Two distinct polyphonic settings of Deus in adiutorium intende laborantium hold places of prominence in various late thirteenth- and early fourteenth-century motet collections. One or both of these settings, notated in score, commonly appear either at the very beginning of a codex or rotulus, or at the beginning of a fascicle. The first of the two settings (hereafter Deus in adiutorium intende I) opens the first fascicle of Mo. It is based on a pre-existing liturgical trope melody, to which it adds two upper voices. The other setting (hereafter Deus in adiutorium intende II), which opens Mo 8, does not appear to use pre-existing chant material. It starts with a cauda and presents newly composed material – typical features of the conductus. How did Deus in adiutorium intende laborantium become such a characteristic opening piece? Or, in Emma Dillon's words, ‘Why was material both stylistically and functionally distinct from the main body deemed a fitting opening?’
While the choice of the different three-part settings of Deus in adiutorium intende in Mo 1 and Mo 8 led Yvonne Rokseth to argue for the eighth fascicle having originally been an independent manuscript,4 Dillon considers this choice to be central to the devotional framework of the whole codex. In her monograph The Sense of Sound, she sees the opening folio of Mo's first fascicle as ‘a miniature devotional exercise, readying the reader to embark on prayer’. The reappearance of the same trope in a different setting at the beginning of the last fascicle completes this experience.

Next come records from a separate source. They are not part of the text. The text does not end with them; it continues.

(** After the flattening pass no instruction holds a tagged node, and no
    instruction that carried no declared-type marker carries one. *)
Lemma expand_cses_instructions knl insn :
  insn ∈ instructions (expand_cses knl) ->
  cse_free (expression insn) = true /\
  ((forall x, x ∈ instructions knl -> temp_var_type x = None) ->
   temp_var_type insn = None) /\
  (forced_iname_deps insn = ∅ \/
   exists x, x ∈ instructions knl /\
             forced_iname_deps insn = forced_iname_deps x).
Proof.
  destruct (run_inv_final knl) as (D & H & G & Hperm & _).
  intros Hin. change (instructions (expand_cses knl))
    with (new_insns (expand_cses_run knl)) in Hin.
  rewrite Hperm in Hin.
  assert (HM : forall kv, kv ∈ expr_to_var (expand_cses_run knl) ->
                          cse_free (snd kv) = true).
  { pose proof (grows_memo _ _ _ _ G) as Hmemo.
    cbn [shadow expr_to_var expand_cses_init] in Hmemo.
    rewrite app_nil_r in Hmemo. rewrite Hmemo.
    pose proof (grows_vars _ _ _ _ G) as HF. rewrite Forall_forall in HF.
    intros kv Hkv. by rewrite (HF kv Hkv). }
  apply elem_of_app in Hin as [Hin|Hin].
  - destruct (Forall2_left_elem _ _ _ insn (grows_hoisted _ _ _ _ G) Hin)
      as (kv & _ & _ & id_ & ->).
    cbn [assignment_insn expression temp_var_type forced_iname_deps].
    split; [by apply cse_image_free|]. split; [done | by left].
  - apply list_elem_of_fmap in Hin as (x & -> & Hx).
    unfold rewritten, with_expression.
    cbn [expression temp_var_type forced_iname_deps].
    split; [by apply cse_image_free|]. split; [auto|]. right. eauto.
Qed.
(** A call of a handler leaves the state as it was or has one of four
    effects on the tables. *)
Lemma step_cases (s s' : SchoolAuthSystem) :
  step s s' ->
  s' = s
  \/ (exists t1 t2 r,
         In r (students (conn s)) /\ validate_class (class_name r) = true
         /\ s' = set_conn s (record_login t1 t2 r (conn s)))
  \/ (exists t x,
         student_well_formed x = true /\ last_login x = None
         /\ (forall r, In r (students (conn s)) -> student_id r <> student_id x)
         /\ s' = set_conn s (add_student t x (conn s)))
  \/ (exists t x,
         teacher_well_formed x = true
         /\ (forall r, In r (teachers (conn s)) -> teacher_id r <> teacher_id x)
         /\ s' = set_conn s (add_teacher t x (conn s)))
  \/ (exists sid t, s' = set_conn s (remove_student sid t (conn s))).
Proof.
  intros [t1 t2 e s0|e s0|entry s0|t1 t2 e s0|t1 t2 e s0|sel ok t s0].
  - destruct (outcome_success_dec (fst (verify_student_login t1 t2 e s0))) as [H|H].
    + destruct (verify_student_login_success_inv t1 t2 e s0 H)
        as (V & r & Hr & M & E).
      right. left. exists t1, t2, r. rewrite E. cbn [snd].
      split; [exact Hr|]. split; [|reflexivity].
      destruct (login_valid_inv e V) as (_ & _ & _ & C & _).
      destruct (form_matches_fields s0 e r M) as (_ & _ & Hc). now rewrite Hc.
    + left. now apply login_unchanged_unless_success.
  - left. unfold verify_teacher_login. split_ifs; reflexivity.
  - left. unfold verify_admin_login. split_ifs; reflexivity.
  - destruct (outcome_success_dec (fst (register_student t1 t2 e s0))) as [H|H].
    + destruct (register_student_success_inv t1 t2 e s0 H)
        as (V & F & n & Hn & E).
      right. right. left. exists t2, (student_of_form s0 t1 e n).
      rewrite E. cbn [snd].
      split; [now apply student_of_form_well_formed|].
      split; [reflexivity|]. split; [exact F|reflexivity].
    + left. now apply register_student_unchanged_unless_success.
  - destruct (outcome_success_dec (fst (register_teacher t1 t2 e s0))) as [H|H].
    + destruct (register_teacher_success_inv t1 t2 e s0 H) as (V & F & E).
      right. right. right. left. exists t2, (teacher_of_form s0 t1 e).
      rewrite E. cbn [snd].
      split; [now apply teacher_of_form_well_formed|].
      split; [exact F|reflexivity].
    + left. now apply register_teacher_unchanged_unless_success.
  - destruct sel as [sid|]; [|left; reflexivity].
    destruct ok; [|left; reflexivity].
    right. right. right. right. exists sid, t. reflexivity.
Qed.
(** A readable file of a regular section that is a mapping: the text read
    becomes the [content], the [status] is forced, and the state is saved. *)
Lemma import_markdown_regular (w : world) (d sec : gmap string value)
    (name section s : string) (p : path) :
  memory_state w = VDict d → files w !! p = Some s →
  p.2 ≠ "activeContext.md" → p.2 ≠ "progress.md" →
  assoc p.2 import_mapping = Some section →
  d !! section = Some (VDict sec) →
  import_markdown name (Some p) w =
    (save_memory_state ;; mret true)
      (set_memory_state
         (VDict (<[section := VDict (<["status" := VStr "Complete"]>
                                       (<["content" := VStr (universal_newlines s)]> sec))]> d))
         w).
Proof.
  intros Hw Hf H1 H2 Hmap Hs.
  unfold import_markdown, exists_file, read_text, try_except. cbv zeta.
  rewrite Hmap. apply String.eqb_neq in H1, H2. rewrite H1, H2.
  run. repeat (rewrite ?Hf, ?Hw, ?Hs; simpl).
  erewrite set_section_item_dict; [|done..].
  erewrite set_section_item_dict; [|reflexivity|apply lookup_insert_eq].
  by rewrite insert_insert_eq.
Qed.

(** A readable [activeContext.md] or [progress.md], with [tasks.current] a
    mapping: the text read goes to [tasks.current] and the state is saved. *)
Lemma import_markdown_current (w : world) (d t c : gmap string value)
    (name s : string) (p : path) (key : string) :
  memory_state w = VDict d → files w !! p = Some s →
  (p.2 = "activeContext.md" ∧ key = "activeContext")
    ∨ (p.2 = "progress.md" ∧ key = "progress") →
  d !! "tasks" = Some (VDict t) → t !! "current" = Some (VDict c) →
  import_markdown name (Some p) w =
    (save_memory_state ;; mret true)
      (set_memory_state
         (VDict (<["tasks" := VDict (<["current" :=
                     VDict (<[key := VStr (universal_newlines s)]> c)]> t)]> d))
         w).
Proof.
  intros Hw Hf Hp Ht Hc.
  unfold import_markdown, exists_file, read_text, try_except. cbv zeta.
  destruct Hp as [[-> ->]|[-> ->]]; simpl String.eqb; cbv iota;
    unfold import_current, set_current_item; run;
    repeat (rewrite ?Hf, ?Hw, ?Ht, ?Hc; simpl); done.
Qed.

Lemma import_markdown_missing_file (w : world) (name : string) (p : path) :
  files w !! p = None → import_markdown name (Some p) w = (Ok false, w).
Proof.
  intros Hf. unfold import_markdown, exists_file. run. by rewrite Hf.
Qed.

(** Saving touches no section but [metadata], whether it succeeds or not. *)
Lemma save_memory_state_keeps_sections (w : world) (d : gmap string value) :
  memory_state w = VDict d →
  ∃ d', memory_state (save_memory_state w).2 = VDict d'
      ∧ ∀ k, k ≠ "metadata" → d' !! k = d !! k.
Proof.
  intros Hw. unfold save_memory_state, now, set_section_item. run.
  rewrite Hw. simpl. destruct (d !! "metadata") as [v|] eqn:Hm; simpl.
  - destruct v; simpl; try (exists d; by split).
    destruct (state_file w); simpl; eexists; (split; [reflexivity|]);
      intros k Hk; by rewrite lookup_insert_ne.
  - exists d. by split.
Qed.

Dillon emphasizes the ‘new media of prayer books’ flourishing during the middle of the thirteenth century. She discusses various examples of books of hours, many of which open with the (untroped) versicle Deus in adiutorium meum intende. This approach, however, does not differentiate clearly enough between the two different instantiations of Deus in adiutorium meum intende and its trope Deus in adiutorium intende laborantium, nor does it take a closer look at the connections between motet collections and books of hours. Thus, Dillon's statement that Deus in adiutorium ‘serves a bibliographic function’ and has a ‘meditative potential – as a ruminative space’ remains slightly vague. More importantly, the geographical patterns of transmission of the different polyphonic settings, as well as the monophonic trope on which one of the two settings is based, have been neglected in this discourse and are considered in more detail in this article.